The evolution of when and where we work

The proportion of comments about remote or flexible work support increased by 47 per cent in the UK last year, compared to a global increase of 125 per cent. This may seem low compared to the global increase, but UK workers were already talking about flexible work even before the pandemic – a significant and ongoing trend that needs to be addressed.

Spikes in comments on this topic align with the global lockdown, with about 25 percent of all comments on remote and flexible work taking place in April and May.

About the lack of development dialogue

Growth comments in the UK decreased by 8 per cent in 2020 from the previous year, highlighting a trend towards lower development conversations.

In the context of a global pandemic and struggling global economies, there were fewer growth opportunities in 2020, with many employees less likely to initiate conversations about career progression in the face of ongoing uncertainty.
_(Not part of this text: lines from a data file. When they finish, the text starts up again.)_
Definition no_work_item : WorkItem :=
  MkWorkItem "" "" "" "" "" "" "" "" None false "" None None None ∅.
(** [orchestratorgo/domain/objectives.go:23-39] WorkItem: reading its JSON fields. *)
Definition read_work_item : reader WorkItem := read_struct
  [field "id" wi_id (λ w x, w <| wi_id := x |>) read_string;
   field "kind" wi_kind (λ w x, w <| wi_kind := x |>) read_string;
   field "title" wi_title (λ w x, w <| wi_title := x |>) read_string;
   field "description" wi_description (λ w x, w <| wi_description := x |>) read_string;
   field "assigned_agent" wi_agent (λ w x, w <| wi_agent := x |>) read_string;
   field "execution_mode" wi_mode (λ w x, w <| wi_mode := x |>) read_string;
   field "execution_target" wi_target (λ w x, w <| wi_target := x |>) read_string;
   field "backend" wi_backend (λ w x, w <| wi_backend := x |>) read_string;
   field "depends_on" wi_depends_on (λ w x, w <| wi_depends_on := x |>)
     (read_slice "" read_string);
   field "approval_required" wi_approval (λ w x, w <| wi_approval := x |>) read_bool;
   field "definition_of_done" wi_done (λ w x, w <| wi_done := x |>) read_string;
   field "validation_commands" wi_commands (λ w x, w <| wi_commands := x |>)
     (read_slice "" read_string);
   field "suspected_paths" wi_paths (λ w x, w <| wi_paths := x |>) (read_slice "" read_string);
   field "tool_request" wi_tool_request (λ w x, w <| wi_tool_request := x |>) read_map;
   field "metadata" (λ w, Some (wi_metadata w)) (λ w x, w <| wi_metadata := default ∅ x |>)
     read_map].
Definition no_scope : ScopeHypothesis := MkScope "" "" "" "" None 0 0 "" "".
(** [orchestratorgo/domain/objectives.go:60-70] ScopeHypothesis: reading its JSON fields. *)
Definition read_scope : reader ScopeHypothesis := read_struct
  [field "path" sh_path (λ h x, h <| sh_path := x |>) read_string;
   field "rationale" sh_rationale (λ h x, h <| sh_rationale := x |>) read_string;
   field "evidence" sh_evidence (λ h x, h <| sh_evidence := x |>) read_string;
   field "confidence" sh_confidence (λ h x, h <| sh_confidence := x |>) read_string;
   field "citation_refs" sh_citations (λ h x, h <| sh_citations := x |>)
     (read_slice "" read_string);
   field "rank" sh_rank (λ h x, h <| sh_rank := x |>) read_int;
   field "score" sh_score (λ h x, h <| sh_score := x |>) read_int;
   field "disposition" sh_disposition (λ h x, h <| sh_disposition := x |>) read_string;
   field "rejected_because" sh_rejected (λ h x, h <| sh_rejected := x |>) read_string].
Definition no_contract : ExecutionContract :=
  MkContract "" "" "" "" "" None None 0 "" false None None None "" "" None.
(** [orchestratorgo/domain/objectives.go:41-58] ExecutionContract: reading its JSON fields. *)
Definition read_contract : reader ExecutionContract := read_struct
  [field "title" ec_title (λ c x, c <| ec_title := x |>) read_string;
   field "normalized_objective" ec_objective (λ c x, c <| ec_objective := x |>) read_string;
   field "workspace_root" ec_workspace_root (λ c x, c <| ec_workspace_root := x |>) read_string;
   field "execution_backend" ec_backend (λ c x, c <| ec_backend := x |>) read_string;
   field "change_strategy" ec_strategy (λ c x, c <| ec_strategy := x |>) read_string;
   field "validation_commands" ec_commands (λ c x, c <| ec_commands := x |>)
     (read_slice "" read_string);
   field "completion_criteria" ec_criteria (λ c x, c <| ec_criteria := x |>)
     (read_slice "" read_string);
   field "time_budget_seconds" ec_budget (λ c x, c <| ec_budget := x |>) read_int;
   field "risk_level" ec_risk (λ c x, c <| ec_risk := x |>) read_string;
   field "approval_required" ec_approval (λ c x, c <| ec_approval := x |>) read_bool;
   field "suspected_paths" ec_paths (λ c x, c <| ec_paths := x |>) (read_slice "" read_string);
   field "initial_scope_hypotheses" ec_scope (λ c x, c <| ec_scope := x |>)
     (read_slice no_scope read_scope);
   field "rejected_scope_hypotheses" ec_rejected (λ c x, c <| ec_rejected := x |>)
     (read_slice no_scope read_scope);
   field "repository_url" ec_repository (λ c x, c <| ec_repository := x |>) read_string;
   field "repo_profile" ec_profile (λ c x, c <| ec_profile := x |>) read_string;
   field "work_items" ec_items (λ c x, c <| ec_items := x |>)
     (read_slice no_work_item read_work_item)].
Employees who remain with the business have an average growth score of 13 percent higher than those of departing employees. Growth is also a key predictor in our attrition algorithm, and second best after organizational loyalty – making it essential to retaining top talent.

How to respond in 2021 and beyond

The findings of this year’s report not only highlight the basic needs of employees (inclusion and growth), but also the fact that employee expectations are closely linked with the current social environment (well-being and flexible working). Huh.

With each passing year, employee expectations will continue to evolve, which means that employee experience needs to be a core part of any organizational strategy.